→ RECORDS TO USE
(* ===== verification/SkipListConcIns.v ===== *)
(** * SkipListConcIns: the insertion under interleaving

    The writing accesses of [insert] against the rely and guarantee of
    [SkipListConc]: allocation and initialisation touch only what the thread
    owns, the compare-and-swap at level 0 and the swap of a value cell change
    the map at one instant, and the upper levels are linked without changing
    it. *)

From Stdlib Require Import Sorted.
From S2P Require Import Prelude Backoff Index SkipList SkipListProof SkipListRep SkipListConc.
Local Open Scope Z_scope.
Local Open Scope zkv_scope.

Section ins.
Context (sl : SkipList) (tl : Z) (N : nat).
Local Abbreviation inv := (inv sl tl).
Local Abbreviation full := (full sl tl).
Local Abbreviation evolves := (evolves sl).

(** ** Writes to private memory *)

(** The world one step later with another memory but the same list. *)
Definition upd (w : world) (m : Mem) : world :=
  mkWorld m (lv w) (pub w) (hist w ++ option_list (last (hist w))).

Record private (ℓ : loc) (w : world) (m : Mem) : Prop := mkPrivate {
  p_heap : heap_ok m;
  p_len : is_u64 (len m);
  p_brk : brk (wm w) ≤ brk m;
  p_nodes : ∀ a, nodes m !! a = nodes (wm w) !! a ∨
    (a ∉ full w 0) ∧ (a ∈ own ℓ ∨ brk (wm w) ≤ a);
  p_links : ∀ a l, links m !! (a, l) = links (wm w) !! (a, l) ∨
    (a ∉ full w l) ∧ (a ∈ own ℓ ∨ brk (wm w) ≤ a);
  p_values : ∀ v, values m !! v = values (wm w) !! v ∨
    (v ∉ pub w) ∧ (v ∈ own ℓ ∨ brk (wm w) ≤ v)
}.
==
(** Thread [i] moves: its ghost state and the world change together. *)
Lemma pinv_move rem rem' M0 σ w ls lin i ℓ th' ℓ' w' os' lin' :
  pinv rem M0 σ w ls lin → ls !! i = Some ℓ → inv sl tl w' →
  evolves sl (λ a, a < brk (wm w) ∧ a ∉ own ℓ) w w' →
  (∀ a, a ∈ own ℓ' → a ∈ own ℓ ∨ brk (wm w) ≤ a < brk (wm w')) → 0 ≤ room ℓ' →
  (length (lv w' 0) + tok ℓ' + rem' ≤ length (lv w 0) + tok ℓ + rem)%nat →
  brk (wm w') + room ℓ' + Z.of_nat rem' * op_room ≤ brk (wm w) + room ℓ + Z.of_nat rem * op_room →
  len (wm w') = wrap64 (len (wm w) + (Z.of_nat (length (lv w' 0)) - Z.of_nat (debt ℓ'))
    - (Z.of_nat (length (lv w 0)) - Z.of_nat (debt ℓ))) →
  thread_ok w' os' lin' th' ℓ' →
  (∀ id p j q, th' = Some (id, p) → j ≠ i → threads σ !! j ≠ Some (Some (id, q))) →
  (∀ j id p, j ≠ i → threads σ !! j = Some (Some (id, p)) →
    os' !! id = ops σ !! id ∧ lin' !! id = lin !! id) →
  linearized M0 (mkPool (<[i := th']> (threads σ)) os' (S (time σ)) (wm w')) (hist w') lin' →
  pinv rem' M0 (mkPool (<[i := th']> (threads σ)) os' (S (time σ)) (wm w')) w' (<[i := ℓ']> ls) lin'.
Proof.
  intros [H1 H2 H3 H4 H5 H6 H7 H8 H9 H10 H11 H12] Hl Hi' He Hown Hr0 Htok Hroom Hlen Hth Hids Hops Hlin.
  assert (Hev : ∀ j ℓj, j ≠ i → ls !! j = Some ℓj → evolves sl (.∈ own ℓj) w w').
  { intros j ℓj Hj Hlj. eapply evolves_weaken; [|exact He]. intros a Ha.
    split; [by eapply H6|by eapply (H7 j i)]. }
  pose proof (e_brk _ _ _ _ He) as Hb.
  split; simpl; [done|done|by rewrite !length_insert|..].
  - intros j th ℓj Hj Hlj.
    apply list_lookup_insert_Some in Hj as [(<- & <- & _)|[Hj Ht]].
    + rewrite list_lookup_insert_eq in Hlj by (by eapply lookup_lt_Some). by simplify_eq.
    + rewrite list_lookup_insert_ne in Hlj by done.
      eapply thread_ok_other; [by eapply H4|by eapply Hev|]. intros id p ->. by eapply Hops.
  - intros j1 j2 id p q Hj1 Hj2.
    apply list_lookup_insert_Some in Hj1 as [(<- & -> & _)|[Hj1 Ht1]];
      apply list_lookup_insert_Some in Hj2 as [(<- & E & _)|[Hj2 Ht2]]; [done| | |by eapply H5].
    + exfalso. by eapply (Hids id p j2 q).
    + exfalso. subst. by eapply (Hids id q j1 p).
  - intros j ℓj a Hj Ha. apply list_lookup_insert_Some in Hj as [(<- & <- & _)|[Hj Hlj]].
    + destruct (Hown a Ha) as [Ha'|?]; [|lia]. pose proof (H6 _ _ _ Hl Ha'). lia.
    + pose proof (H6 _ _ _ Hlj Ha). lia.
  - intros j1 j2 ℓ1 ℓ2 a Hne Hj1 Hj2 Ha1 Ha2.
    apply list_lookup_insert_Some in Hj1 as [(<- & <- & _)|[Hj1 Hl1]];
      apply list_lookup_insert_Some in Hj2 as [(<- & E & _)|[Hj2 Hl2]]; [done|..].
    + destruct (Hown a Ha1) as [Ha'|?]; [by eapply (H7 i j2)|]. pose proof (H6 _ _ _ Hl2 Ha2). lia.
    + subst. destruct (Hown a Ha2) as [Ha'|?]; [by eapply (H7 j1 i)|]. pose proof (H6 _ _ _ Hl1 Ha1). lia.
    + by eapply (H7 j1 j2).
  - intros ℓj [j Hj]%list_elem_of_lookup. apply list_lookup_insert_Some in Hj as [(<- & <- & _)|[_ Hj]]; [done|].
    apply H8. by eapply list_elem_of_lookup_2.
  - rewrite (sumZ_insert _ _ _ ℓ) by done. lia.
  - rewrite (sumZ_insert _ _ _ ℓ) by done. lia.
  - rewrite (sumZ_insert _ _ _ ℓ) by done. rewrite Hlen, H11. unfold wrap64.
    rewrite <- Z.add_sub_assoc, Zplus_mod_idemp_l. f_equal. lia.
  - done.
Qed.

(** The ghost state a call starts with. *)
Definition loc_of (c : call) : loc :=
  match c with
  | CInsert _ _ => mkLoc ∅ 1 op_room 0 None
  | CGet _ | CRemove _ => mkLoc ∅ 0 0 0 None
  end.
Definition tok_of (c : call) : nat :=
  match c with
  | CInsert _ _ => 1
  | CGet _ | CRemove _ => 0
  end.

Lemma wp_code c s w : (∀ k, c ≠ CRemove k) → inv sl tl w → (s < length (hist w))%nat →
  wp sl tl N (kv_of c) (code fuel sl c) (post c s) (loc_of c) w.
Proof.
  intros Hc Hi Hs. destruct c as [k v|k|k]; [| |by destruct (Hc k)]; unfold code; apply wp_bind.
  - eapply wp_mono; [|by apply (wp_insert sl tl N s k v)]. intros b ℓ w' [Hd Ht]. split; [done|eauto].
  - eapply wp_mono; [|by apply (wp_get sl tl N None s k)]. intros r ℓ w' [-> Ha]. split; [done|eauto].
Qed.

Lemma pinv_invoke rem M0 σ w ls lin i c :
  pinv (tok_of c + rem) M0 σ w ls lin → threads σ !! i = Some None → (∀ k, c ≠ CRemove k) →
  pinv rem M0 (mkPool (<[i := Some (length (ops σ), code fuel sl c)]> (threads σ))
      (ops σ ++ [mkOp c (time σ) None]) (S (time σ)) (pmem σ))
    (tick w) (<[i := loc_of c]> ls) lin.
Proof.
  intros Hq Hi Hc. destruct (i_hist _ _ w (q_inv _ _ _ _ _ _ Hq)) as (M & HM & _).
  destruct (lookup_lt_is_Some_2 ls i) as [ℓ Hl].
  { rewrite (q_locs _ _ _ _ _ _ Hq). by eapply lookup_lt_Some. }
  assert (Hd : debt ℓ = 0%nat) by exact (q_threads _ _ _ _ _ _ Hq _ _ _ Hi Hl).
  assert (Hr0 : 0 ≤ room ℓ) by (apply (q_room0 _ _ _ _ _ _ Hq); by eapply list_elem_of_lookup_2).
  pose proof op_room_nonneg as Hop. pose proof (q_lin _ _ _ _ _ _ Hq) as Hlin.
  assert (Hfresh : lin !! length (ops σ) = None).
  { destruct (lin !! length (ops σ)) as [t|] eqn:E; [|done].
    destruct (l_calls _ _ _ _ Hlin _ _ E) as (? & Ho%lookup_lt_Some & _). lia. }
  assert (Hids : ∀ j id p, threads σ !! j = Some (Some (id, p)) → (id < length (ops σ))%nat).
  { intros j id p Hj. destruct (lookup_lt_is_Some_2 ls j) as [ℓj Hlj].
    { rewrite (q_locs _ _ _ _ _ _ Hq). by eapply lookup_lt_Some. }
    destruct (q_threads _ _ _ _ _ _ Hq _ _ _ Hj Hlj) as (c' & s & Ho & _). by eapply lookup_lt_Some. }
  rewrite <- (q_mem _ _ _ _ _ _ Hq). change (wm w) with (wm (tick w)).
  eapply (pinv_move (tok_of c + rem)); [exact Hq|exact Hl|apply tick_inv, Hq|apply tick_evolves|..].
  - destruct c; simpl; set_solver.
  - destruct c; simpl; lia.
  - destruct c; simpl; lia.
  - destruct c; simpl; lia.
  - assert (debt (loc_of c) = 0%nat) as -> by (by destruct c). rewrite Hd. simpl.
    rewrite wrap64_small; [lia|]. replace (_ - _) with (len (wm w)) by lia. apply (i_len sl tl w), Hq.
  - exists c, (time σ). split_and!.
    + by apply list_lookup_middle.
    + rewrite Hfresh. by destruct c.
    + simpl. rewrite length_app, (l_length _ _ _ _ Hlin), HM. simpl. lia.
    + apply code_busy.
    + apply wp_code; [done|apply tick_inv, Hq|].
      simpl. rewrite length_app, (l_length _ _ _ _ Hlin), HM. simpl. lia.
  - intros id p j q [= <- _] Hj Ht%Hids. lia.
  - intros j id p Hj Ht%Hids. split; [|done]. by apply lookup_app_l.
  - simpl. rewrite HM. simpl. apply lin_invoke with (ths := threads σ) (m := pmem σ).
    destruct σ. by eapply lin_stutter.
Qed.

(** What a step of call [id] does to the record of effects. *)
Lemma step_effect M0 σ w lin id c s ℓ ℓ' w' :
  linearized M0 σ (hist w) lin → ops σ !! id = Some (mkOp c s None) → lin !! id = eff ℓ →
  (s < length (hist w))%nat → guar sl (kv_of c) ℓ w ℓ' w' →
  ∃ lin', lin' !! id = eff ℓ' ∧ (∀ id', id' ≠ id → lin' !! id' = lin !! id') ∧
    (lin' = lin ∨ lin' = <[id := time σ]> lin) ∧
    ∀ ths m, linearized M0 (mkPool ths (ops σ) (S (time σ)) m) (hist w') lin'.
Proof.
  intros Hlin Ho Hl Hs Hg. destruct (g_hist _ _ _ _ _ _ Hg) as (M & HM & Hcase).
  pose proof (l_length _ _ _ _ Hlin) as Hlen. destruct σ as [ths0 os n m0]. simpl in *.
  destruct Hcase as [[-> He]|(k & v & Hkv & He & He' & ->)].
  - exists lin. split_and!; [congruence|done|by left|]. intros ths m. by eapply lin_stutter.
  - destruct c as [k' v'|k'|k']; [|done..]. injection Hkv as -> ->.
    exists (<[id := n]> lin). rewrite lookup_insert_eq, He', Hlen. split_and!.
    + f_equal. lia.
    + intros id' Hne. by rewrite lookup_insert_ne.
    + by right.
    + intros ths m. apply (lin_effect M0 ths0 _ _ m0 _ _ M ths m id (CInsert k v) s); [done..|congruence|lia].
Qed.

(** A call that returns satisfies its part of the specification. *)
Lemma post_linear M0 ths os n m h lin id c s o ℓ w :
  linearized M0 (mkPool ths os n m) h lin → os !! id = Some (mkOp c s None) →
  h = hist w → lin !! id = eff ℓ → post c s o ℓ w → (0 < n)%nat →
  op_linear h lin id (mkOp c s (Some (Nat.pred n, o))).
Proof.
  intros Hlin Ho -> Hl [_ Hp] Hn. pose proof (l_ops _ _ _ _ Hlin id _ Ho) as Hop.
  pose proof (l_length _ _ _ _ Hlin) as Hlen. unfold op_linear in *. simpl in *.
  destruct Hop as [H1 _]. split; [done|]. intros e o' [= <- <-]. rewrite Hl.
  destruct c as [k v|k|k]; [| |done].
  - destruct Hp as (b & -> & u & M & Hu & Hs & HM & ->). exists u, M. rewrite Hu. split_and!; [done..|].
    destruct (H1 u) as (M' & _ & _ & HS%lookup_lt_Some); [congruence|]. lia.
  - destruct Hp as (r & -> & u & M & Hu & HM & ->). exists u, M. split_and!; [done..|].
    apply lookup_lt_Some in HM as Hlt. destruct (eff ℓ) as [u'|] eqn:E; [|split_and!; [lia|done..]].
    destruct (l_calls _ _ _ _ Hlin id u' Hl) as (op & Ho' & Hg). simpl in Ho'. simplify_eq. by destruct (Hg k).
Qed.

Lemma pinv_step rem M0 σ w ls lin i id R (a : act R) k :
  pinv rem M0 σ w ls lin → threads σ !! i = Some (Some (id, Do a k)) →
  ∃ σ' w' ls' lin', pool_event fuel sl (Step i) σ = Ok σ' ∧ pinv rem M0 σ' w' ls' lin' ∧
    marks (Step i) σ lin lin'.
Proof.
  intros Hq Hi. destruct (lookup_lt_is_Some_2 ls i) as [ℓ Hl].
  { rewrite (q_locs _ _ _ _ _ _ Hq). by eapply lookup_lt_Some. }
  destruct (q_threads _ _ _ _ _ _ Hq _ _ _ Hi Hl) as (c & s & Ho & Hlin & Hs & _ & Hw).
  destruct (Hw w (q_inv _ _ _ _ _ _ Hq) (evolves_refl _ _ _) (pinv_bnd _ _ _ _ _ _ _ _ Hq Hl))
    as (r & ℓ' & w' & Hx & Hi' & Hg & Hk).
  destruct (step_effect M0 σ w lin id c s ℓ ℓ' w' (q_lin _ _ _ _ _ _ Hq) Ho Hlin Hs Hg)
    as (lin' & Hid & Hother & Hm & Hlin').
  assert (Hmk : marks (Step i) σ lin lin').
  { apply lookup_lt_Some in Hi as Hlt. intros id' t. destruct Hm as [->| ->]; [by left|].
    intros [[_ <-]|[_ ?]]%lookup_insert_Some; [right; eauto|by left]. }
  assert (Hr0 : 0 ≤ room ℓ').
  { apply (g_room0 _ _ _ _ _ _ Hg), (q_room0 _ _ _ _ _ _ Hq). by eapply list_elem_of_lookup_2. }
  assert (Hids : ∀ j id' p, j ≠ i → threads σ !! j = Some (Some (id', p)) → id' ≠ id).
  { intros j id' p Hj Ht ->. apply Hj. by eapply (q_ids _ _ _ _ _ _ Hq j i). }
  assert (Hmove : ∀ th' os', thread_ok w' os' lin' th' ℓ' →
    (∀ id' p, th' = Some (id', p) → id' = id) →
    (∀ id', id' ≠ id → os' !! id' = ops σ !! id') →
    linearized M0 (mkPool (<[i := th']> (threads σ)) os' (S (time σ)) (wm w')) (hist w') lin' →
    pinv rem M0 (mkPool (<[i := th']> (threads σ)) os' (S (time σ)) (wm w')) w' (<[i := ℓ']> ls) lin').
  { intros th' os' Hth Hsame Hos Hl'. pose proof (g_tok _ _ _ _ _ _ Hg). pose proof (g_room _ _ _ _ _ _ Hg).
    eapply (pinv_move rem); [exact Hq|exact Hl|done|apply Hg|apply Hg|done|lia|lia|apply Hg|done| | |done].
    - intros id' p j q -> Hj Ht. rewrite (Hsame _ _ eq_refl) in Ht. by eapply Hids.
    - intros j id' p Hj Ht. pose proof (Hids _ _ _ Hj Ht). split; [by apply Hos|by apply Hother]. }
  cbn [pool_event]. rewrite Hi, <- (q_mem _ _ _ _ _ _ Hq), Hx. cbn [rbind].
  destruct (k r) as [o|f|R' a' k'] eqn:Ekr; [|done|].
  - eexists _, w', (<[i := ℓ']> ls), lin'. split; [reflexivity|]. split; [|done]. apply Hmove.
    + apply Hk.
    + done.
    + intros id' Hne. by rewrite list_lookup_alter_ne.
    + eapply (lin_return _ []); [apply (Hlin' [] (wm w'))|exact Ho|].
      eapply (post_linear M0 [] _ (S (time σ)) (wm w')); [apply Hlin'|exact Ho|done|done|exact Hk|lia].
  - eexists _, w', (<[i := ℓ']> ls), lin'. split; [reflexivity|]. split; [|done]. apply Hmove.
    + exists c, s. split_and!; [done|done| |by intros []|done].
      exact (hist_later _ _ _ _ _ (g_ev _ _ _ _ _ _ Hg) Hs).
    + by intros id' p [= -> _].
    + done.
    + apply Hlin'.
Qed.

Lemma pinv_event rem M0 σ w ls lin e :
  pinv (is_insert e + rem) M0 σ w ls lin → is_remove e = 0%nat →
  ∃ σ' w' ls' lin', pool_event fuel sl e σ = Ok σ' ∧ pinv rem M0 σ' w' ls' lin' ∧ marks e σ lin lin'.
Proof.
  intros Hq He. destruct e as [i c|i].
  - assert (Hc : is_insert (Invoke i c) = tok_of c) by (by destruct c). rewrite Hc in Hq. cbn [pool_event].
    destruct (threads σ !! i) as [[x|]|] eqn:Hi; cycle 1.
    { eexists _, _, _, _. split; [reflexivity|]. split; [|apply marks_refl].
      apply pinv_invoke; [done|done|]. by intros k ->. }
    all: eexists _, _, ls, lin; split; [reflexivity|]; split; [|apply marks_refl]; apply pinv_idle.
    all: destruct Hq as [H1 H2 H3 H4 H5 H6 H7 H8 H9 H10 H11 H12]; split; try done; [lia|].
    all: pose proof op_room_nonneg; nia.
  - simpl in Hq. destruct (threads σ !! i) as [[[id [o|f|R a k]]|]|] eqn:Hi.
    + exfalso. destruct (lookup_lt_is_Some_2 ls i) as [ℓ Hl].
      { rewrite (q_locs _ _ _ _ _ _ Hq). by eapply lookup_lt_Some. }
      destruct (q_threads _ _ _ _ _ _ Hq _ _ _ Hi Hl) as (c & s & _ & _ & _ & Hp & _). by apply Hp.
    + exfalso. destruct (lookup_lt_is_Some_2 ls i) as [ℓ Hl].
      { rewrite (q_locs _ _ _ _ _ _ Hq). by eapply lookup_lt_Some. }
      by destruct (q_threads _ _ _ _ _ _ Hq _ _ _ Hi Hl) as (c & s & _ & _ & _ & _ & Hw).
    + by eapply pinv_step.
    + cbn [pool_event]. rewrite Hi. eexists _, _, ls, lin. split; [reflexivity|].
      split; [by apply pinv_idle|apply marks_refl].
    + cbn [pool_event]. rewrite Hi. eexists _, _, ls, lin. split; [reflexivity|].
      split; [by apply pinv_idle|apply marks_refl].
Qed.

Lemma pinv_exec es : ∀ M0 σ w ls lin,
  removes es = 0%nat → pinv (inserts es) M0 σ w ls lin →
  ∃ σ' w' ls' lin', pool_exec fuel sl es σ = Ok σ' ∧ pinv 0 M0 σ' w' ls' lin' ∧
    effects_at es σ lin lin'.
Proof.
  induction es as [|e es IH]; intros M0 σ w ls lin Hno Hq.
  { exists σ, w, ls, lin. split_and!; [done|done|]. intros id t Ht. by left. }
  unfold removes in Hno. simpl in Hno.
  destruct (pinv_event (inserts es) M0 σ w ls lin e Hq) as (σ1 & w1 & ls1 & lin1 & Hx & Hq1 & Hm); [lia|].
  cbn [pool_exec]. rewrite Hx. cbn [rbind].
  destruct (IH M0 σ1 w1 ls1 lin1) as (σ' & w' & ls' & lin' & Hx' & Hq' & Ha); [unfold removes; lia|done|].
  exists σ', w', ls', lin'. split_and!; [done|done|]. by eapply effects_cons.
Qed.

→ WHAT YOU NEED TO DO
Tell how many lines of the listing above contain "Abbreviation", giving the number alone.

→ ANSWER FOR THIS EXERCISE
3